▶ **Exercise requirements**: Copy word for word, please, the lines of the entries below running from the one containing "attestation loop updates" to the one containing "st_validators := st_validators s;", both ends included.

Source data:
Definition mesh_ok (mesh : TopicMesh) : Prop := NoDup (tm_peers mesh) /\ Zlen (tm_peers mesh) <= gp_d_high p.
Record mesh_inv (m : MeshState) : Prop := {
  mi_params : me_params m = p;
  mi_meshes_wf : dict_wf (me_meshes m);
  mi_fanouts_wf : dict_wf (me_fanouts m);
  mi_subscriptions : NoDup (me_subscriptions m);
  mi_dom t : t ∈ me_subscriptions m <-> is_Some (dget t (me_meshes m));
  mi_mesh t mesh : dget t (me_meshes m) = Some mesh -> mesh_ok mesh;
  mi_fanout t f : dget t (me_fanouts m) = Some f -> NoDup (fo_peers f) /\ Zlen (fo_peers f) <= gp_d p /\ t ∉ me_subscriptions m
}.

Lemma mesh_inv_init : mesh_inv {| me_params := p; me_meshes := []; me_fanouts := []; me_subscriptions := [] |}.
Proof.
  split; cbn; try done; [constructor..|]. intros t. split; [by intros ?%elem_of_nil|by intros []].
Qed.

Lemma subscribed_true t m : subscribed t m = true <-> t ∈ me_subscriptions m.
Proof. apply bool_decide_eq_true. Qed.

Lemma mesh_peers_ok t m : mesh_inv m -> NoDup (get_mesh_peers t m) /\ Zlen (get_mesh_peers t m) <= gp_d_high p.
Proof.
  intros Hm. unfold get_mesh_peers. destruct (dget t (me_meshes m)) as [mesh|] eqn:E; [by eapply mi_mesh|].
  split; [constructor|]. cbn. destruct Hp. lia.
Qed.

Lemma fanout_peers_ok t m : mesh_inv m -> NoDup (get_fanout_peers t m) /\ Zlen (get_fanout_peers t m) <= gp_d p.
Proof.
  intros Hm. unfold get_fanout_peers. destruct (dget t (me_fanouts m)) as [f|] eqn:E; [by destruct (mi_fanout _ Hm _ _ E) as (? & ? & _)|].
  split; [constructor|]. cbn. destruct Hp. lia.
Qed.
(* ===== verification/StateTransition.v ===== *)
(** * The state transition (spec/forks/lstar/state_transition.py)

    [process_slots], [process_block_header], [process_attestations] and
    [state_transition] as functions in the error monad; the local variables the
    attestation loop updates are the record [Tally]. *)

From S2P Require Import Prelude Pydict Uint Ssz SszCorrect Sha256 Merkle Containers.

(** [generate_genesis] *)
Definition generate_genesis (genesis_time : Z) (validators : list Validator) : State :=
  let genesis_config := {| genesis_time := genesis_time |} in
  let genesis_header := {|
    hd_slot := 0;
    hd_proposer_index := 0;
    hd_parent_root := ZERO_HASH;
    hd_state_root := ZERO_HASH;
    hd_body_root := hash_tree_root {| bd_attestations := [] |}
  |} in
  {|
    st_config := genesis_config;
    st_slot := 0;
    st_latest_block_header := genesis_header;
    st_latest_justified := {| cp_root := ZERO_HASH; cp_slot := 0 |};
    st_latest_finalized := {| cp_root := ZERO_HASH; cp_slot := 0 |};
    st_historical_block_hashes := [];
    st_justified_slots := [];
    st_validators := validators;
    st_justifications_roots := [];
    st_justifications_validators := []
  |}.

(** [latest_block_header.model_copy(update={"state_root": root})] *)
Definition header_with_state_root (h : BlockHeader) (root : Bytes32) : BlockHeader := {|
  hd_slot := hd_slot h;
  hd_proposer_index := hd_proposer_index h;
  hd_parent_root := hd_parent_root h;
  hd_state_root := root;
  hd_body_root := hd_body_root h
|}.

(** [state.model_copy(update={"latest_block_header": h, "slot": slot})] *)
Definition state_with_header_slot (s : State) (h : BlockHeader) (slot : Z) : State := {|
  st_config := st_config s;
  st_slot := slot;
  st_latest_block_header := h;
  st_latest_justified := st_latest_justified s;
  st_latest_finalized := st_latest_finalized s;
  st_historical_block_hashes := st_historical_block_hashes s;
  st_justified_slots := st_justified_slots s;
  st_validators := st_validators s;
  st_justifications_roots := st_justifications_roots s;
  st_justifications_validators := st_justifications_validators s
|}.

(** One iteration of the loop of [process_slots]. *)
Definition process_slot (state : State) : result State :=
  let header := st_latest_block_header state in
  let needs_state_root := bool_decide (hd_state_root header = ZERO_HASH) in
  let cached_state_root :=
    if needs_state_root then hash_tree_root state else hd_state_root header in
  slot ← uint_add 64 (st_slot state) 1;
  Ok (state_with_header_slot state (header_with_state_root header cached_state_root) slot).

(** The loop runs once per slot, so [target_slot - state.slot] is enough fuel. *)
Definition process_slots (state : State) (target_slot : Z) : result State :=
  reject! BLOCK_SLOT_NOT_IN_FUTURE when target_slot <=? st_slot state;;
  while (Z.to_nat (target_slot - st_slot state))
    (fun state => st_slot state <? target_slot) process_slot state.

Definition process_block_header (state : State) (block : Block) : result State :=
  let parent_header := st_latest_block_header state in
  let parent_root := hash_tree_root parent_header in
  reject! BLOCK_SLOT_MISMATCH when negb (bk_slot block =? st_slot state);;
  reject! BLOCK_OLDER_THAN_LATEST_HEADER when bk_slot block <=? hd_slot parent_header;;
  proposer ← proposer_for_slot (st_slot state) (Zlen (st_validators state));
  reject! WRONG_PROPOSER when negb (bk_proposer_index block =? proposer);;
  reject! PARENT_ROOT_MISMATCH when negb (bool_decide (bk_parent_root block = parent_root));;
  let '(new_latest_justified, new_latest_finalized) :=
    if hd_slot parent_header =? 0 then
      ({| cp_root := parent_root; cp_slot := 0 |}, {| cp_root := parent_root; cp_slot := 0 |})
    else (st_latest_justified state, st_latest_finalized state) in
  gap ← uint_sub 64 (bk_slot block) (hd_slot parent_header);
  num_empty_slots ← uint_sub 64 gap 1;
  with_parent ← HistoricalBlockHashes_new (st_historical_block_hashes state ++ [parent_root]);
  new_historical_block_hashes ←
    HistoricalBlockHashes_new (with_parent ++ repeat ZERO_HASH (Z.to_nat num_empty_slots));
  last_materialized_slot ← uint_sub 64 (bk_slot block) 1;
  new_justified_slots ←
    extend_to_slot (st_justified_slots state) (cp_slot new_latest_finalized) last_materialized_slot;
  let new_latest_block_header := {|
    hd_slot := bk_slot block;
    hd_proposer_index := bk_proposer_index block;
    hd_parent_root := bk_parent_root block;
    hd_state_root := ZERO_HASH;
    hd_body_root := hash_tree_root (bk_body block)
  |} in
  Ok {|
    st_config := st_config state;
    st_slot := st_slot state;
    st_latest_block_header := new_latest_block_header;
    st_latest_justified := new_latest_justified;
    st_latest_finalized := new_latest_finalized;
    st_historical_block_hashes := new_historical_block_hashes;
    st_justified_slots := new_justified_slots;
    st_validators := st_validators state;
    st_justifications_roots := st_justifications_roots state;
    st_justifications_validators := st_justifications_validators state
  |}.

(** ** Attestations *)

(** The unpacked vote map: tracked root to one flag per validator. *)
Abbreviation Votes := (dict Bytes32 (list bool)).

Definition unpack_justifications (state : State) : result Votes :=
  check! negb (bool_decide (ZERO_HASH ∈ st_justifications_roots state)) else AssertionError;;
  let validator_count := Zlen (st_validators state) in
  segments ← batched (st_justifications_validators state) validator_count;
  pairs ← zip_strict (st_justifications_roots state) segments;
  Ok (dict_of pairs).

(** [{root: Slot(i) for i, root in enumerate(hashes[start:], start=start)}] *)
Fixpoint enumerate_roots (i : Z) (roots : list Bytes32) : list (Bytes32 * Z) :=
  match roots with
  | [] => []
  | root :: roots => (root, i) :: enumerate_roots (i + 1) roots
  end.
Definition root_to_slot (state : State) : dict Bytes32 Z :=
  let start_slot := cp_slot (st_latest_finalized state) + 1 in
  dict_of (enumerate_roots start_slot (drop (Z.to_nat start_slot) (st_historical_block_hashes state))).

(** The locals the loop over attestations updates. *)
Record Tally := {
  tl_justified : Checkpoint;
  tl_finalized : Checkpoint;
  tl_justified_slots : list bool;
  tl_votes : Votes
}.

(** [votes[i] = Boolean(True)] *)
Definition mark_vote (votes : list bool) (i : Z) : result (list bool) :=
  check! i <? Zlen votes else IndexError;;
  Ok (<[Z.to_nat i := true]> votes).

(** [sum(bool(v) for v in votes)] *)
Definition count_votes (votes : list bool) : Z := Zlen (filter (fun b : bool => b = true) votes).

(** [any(Slot(s).is_justifiable_after(f) for s in range(lo, lo + n))] *)
Fixpoint any_justifiable (n : nat) (lo finalized_slot : Z) : result bool :=
  match n with
  | O => Ok false
  | S n =>
      b ← is_justifiable_after lo finalized_slot;
      if (b : bool) then Ok true else any_justifiable n (lo + 1) finalized_slot
  end.

(** Finalize the source and rebase the tracking onto it. *)
Definition finalize_source (slots : dict Bytes32 Z) (source : Checkpoint) (t : Tally)
    : result Tally :=
  let old_finalized_slot := cp_slot (tl_finalized t) in
  delta ← uint_sub 64 (cp_slot source) old_finalized_slot;
  if 0 <? delta then
    justified_slots ← JustifiedSlots_new (drop (Z.to_nat delta) (tl_justified_slots t));
    check! forallb (fun root => dmem root slots) (dkeys (tl_votes t)) else AssertionError;;
    Ok {|
      tl_justified := tl_justified t;
      tl_finalized := source;
      tl_justified_slots := justified_slots;
      tl_votes :=
        dfilter (fun root => match dget root slots with
                             | Some slot => cp_slot source <? slot
                             | None => false
                             end) (tl_votes t)
    |}
  else
    Ok {|
      tl_justified := tl_justified t;
      tl_finalized := source;
      tl_justified_slots := tl_justified_slots t;
      tl_votes := tl_votes t
    |}.

(** The target reached the threshold: record it, forget its votes, and finalize
    the source when no justifiable slot lies strictly between. *)
Definition justify_target (slots : dict Bytes32 Z) (source target : Checkpoint) (t : Tally)
    : result Tally :=
  let finalized_slot := cp_slot (tl_finalized t) in
  let latest_justified :=
    if cp_slot target >? cp_slot (tl_justified t) then target else tl_justified t in
  justified_index ← of_option AssertionError (justified_index_after (cp_slot target) finalized_slot);
  check! justified_index <? Zlen (tl_justified_slots t) else IndexError;;
  justified_slots ←
    JustifiedSlots_new (<[Z.to_nat justified_index := true]> (tl_justified_slots t));
  let t := {|
    tl_justified := latest_justified;
    tl_finalized := tl_finalized t;
    tl_justified_slots := justified_slots;
    tl_votes := ddel (cp_root target) (tl_votes t)
  |} in
  if cp_slot source >? finalized_slot then
    first ← uint_add 64 (cp_slot source) 1;
    between ← any_justifiable (Z.to_nat (cp_slot target - first)) first finalized_slot;
    if (between : bool) then Ok t else finalize_source slots source t
  else Ok t.

(** Count one attestation that passed the filters. *)
Definition count_attestation (slots : dict Bytes32 Z) (validator_count : Z)
    (attestation : AggregatedAttestation) (t : Tally) : result Tally :=
  let source := ad_source (aa_data attestation) in
  let target := ad_target (aa_data attestation) in
  voting_validator_indices ← to_validator_indices (aa_bits attestation);
  reject! VALIDATOR_INDEX_OUT_OF_RANGE
    when negb (forallb (fun i => is_within_registry i validator_count) voting_validator_indices);;
  let fresh :=
    if dmem (cp_root target) (tl_votes t) then tl_votes t
    else dset (cp_root target) (repeat false (Z.to_nat validator_count)) (tl_votes t) in
  flags ← dgetitem (cp_root target) fresh;
  flags ← foldM mark_vote flags voting_validator_indices;
  let t := {|
    tl_justified := tl_justified t;
    tl_finalized := tl_finalized t;
    tl_justified_slots := tl_justified_slots t;
    tl_votes := dset (cp_root target) flags fresh
  |} in
  let count := count_votes flags in
  if 3 * count >=? 2 * validator_count then justify_target slots source target t
  else Ok t.

(** The body of the loop over attestations: the vote filters, then the count. *)
Definition process_attestation (hashes : list Bytes32) (slots : dict Bytes32 Z)
    (validator_count : Z) (t : Tally) (attestation : AggregatedAttestation) : result Tally :=
  let source := ad_source (aa_data attestation) in
  let target := ad_target (aa_data attestation) in
  let finalized_slot := cp_slot (tl_finalized t) in
  source_justified ← is_slot_justified (tl_justified_slots t) finalized_slot (cp_slot source);
  if negb source_justified then Ok t else
  target_justified ← is_slot_justified (tl_justified_slots t) finalized_slot (cp_slot target);
  if (target_justified : bool) then Ok t else
  if negb (lies_on_chain (aa_data attestation) hashes) then Ok t else
  if cp_slot target <=? cp_slot source then Ok t else
  target_justifiable ← is_justifiable_after (cp_slot target) finalized_slot;
  if negb target_justifiable then Ok t else
  count_attestation slots validator_count attestation t.

(** [sorted(roots)]: by byte order *)
Fixpoint insert_root (root : Bytes32) (l : list Bytes32) : list Bytes32 :=
  match l with
  | [] => [root]
  | x :: l' => if bytes_leb root x then root :: l else x :: insert_root root l'
  end.
Definition sorted_roots (l : list Bytes32) : list Bytes32 := foldr insert_root [] l.

Definition process_attestations (state : State) (attestations : list AggregatedAttestation)
    : result State :=
  let distinct_attestation_data := set_of (map aa_data attestations) in
  reject! TOO_MANY_ATTESTATION_DATA
    when Zlen distinct_attestation_data >? MAX_ATTESTATIONS_DATA;;
  justifications ← unpack_justifications state;
  let validator_count := Zlen (st_validators state) in
  t ← foldM
        (process_attestation (st_historical_block_hashes state) (root_to_slot state) validator_count)
        {| tl_justified := st_latest_justified state;
           tl_finalized := st_latest_finalized state;
           tl_justified_slots := st_justified_slots state;
           tl_votes := justifications |}
        attestations;
  let roots := sorted_roots (dkeys (tl_votes t)) in
  justifications_roots ← JustificationRoots_new roots;
  segments ← mapM (fun root => dgetitem root (tl_votes t)) roots;
  justifications_validators ← JustificationValidators_new (mjoin segments);
  Ok {|
    st_config := st_config state;
    st_slot := st_slot state;
    st_latest_block_header := st_latest_block_header state;
    st_latest_justified := tl_justified t;
    st_latest_finalized := tl_finalized t;
    st_historical_block_hashes := st_historical_block_hashes state;
    st_justified_slots := tl_justified_slots t;
    st_validators := st_validators state;
    st_justifications_roots := justifications_roots;
    st_justifications_validators := justifications_validators
  |}.

Definition process_block (state : State) (block : Block) : result State :=
  state ← process_block_header state block;
  process_attestations state (bd_attestations (bk_body block)).

Definition state_transition (state : State) (block : Block) : result State :=
  advanced ← process_slots state (bk_slot block);
  new_state ← process_block advanced block;
  let computed_state_root := hash_tree_root new_state in
  reject! STATE_ROOT_MISMATCH
    when negb (bool_decide (bk_state_root block = computed_state_root));;
  Ok new_state.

▶ **Problem solution**:
    attestation loop updates are the record [Tally]. *)

From S2P Require Import Prelude Pydict Uint Ssz SszCorrect Sha256 Merkle Containers.

(** [generate_genesis] *)
Definition generate_genesis (genesis_time : Z) (validators : list Validator) : State :=
  let genesis_config := {| genesis_time := genesis_time |} in
  let genesis_header := {|
    hd_slot := 0;
    hd_proposer_index := 0;
    hd_parent_root := ZERO_HASH;
    hd_state_root := ZERO_HASH;
    hd_body_root := hash_tree_root {| bd_attestations := [] |}
  |} in
  {|
    st_config := genesis_config;
    st_slot := 0;
    st_latest_block_header := genesis_header;
    st_latest_justified := {| cp_root := ZERO_HASH; cp_slot := 0 |};
    st_latest_finalized := {| cp_root := ZERO_HASH; cp_slot := 0 |};
    st_historical_block_hashes := [];
    st_justified_slots := [];
    st_validators := validators;
    st_justifications_roots := [];
    st_justifications_validators := []
  |}.

(** [latest_block_header.model_copy(update={"state_root": root})] *)
Definition header_with_state_root (h : BlockHeader) (root : Bytes32) : BlockHeader := {|
  hd_slot := hd_slot h;
  hd_proposer_index := hd_proposer_index h;
  hd_parent_root := hd_parent_root h;
  hd_state_root := root;
  hd_body_root := hd_body_root h
|}.

(** [state.model_copy(update={"latest_block_header": h, "slot": slot})] *)
Definition state_with_header_slot (s : State) (h : BlockHeader) (slot : Z) : State := {|
  st_config := st_config s;
  st_slot := slot;
  st_latest_block_header := h;
  st_latest_justified := st_latest_justified s;
  st_latest_finalized := st_latest_finalized s;
  st_historical_block_hashes := st_historical_block_hashes s;
  st_justified_slots := st_justified_slots s;
  st_validators := st_validators s;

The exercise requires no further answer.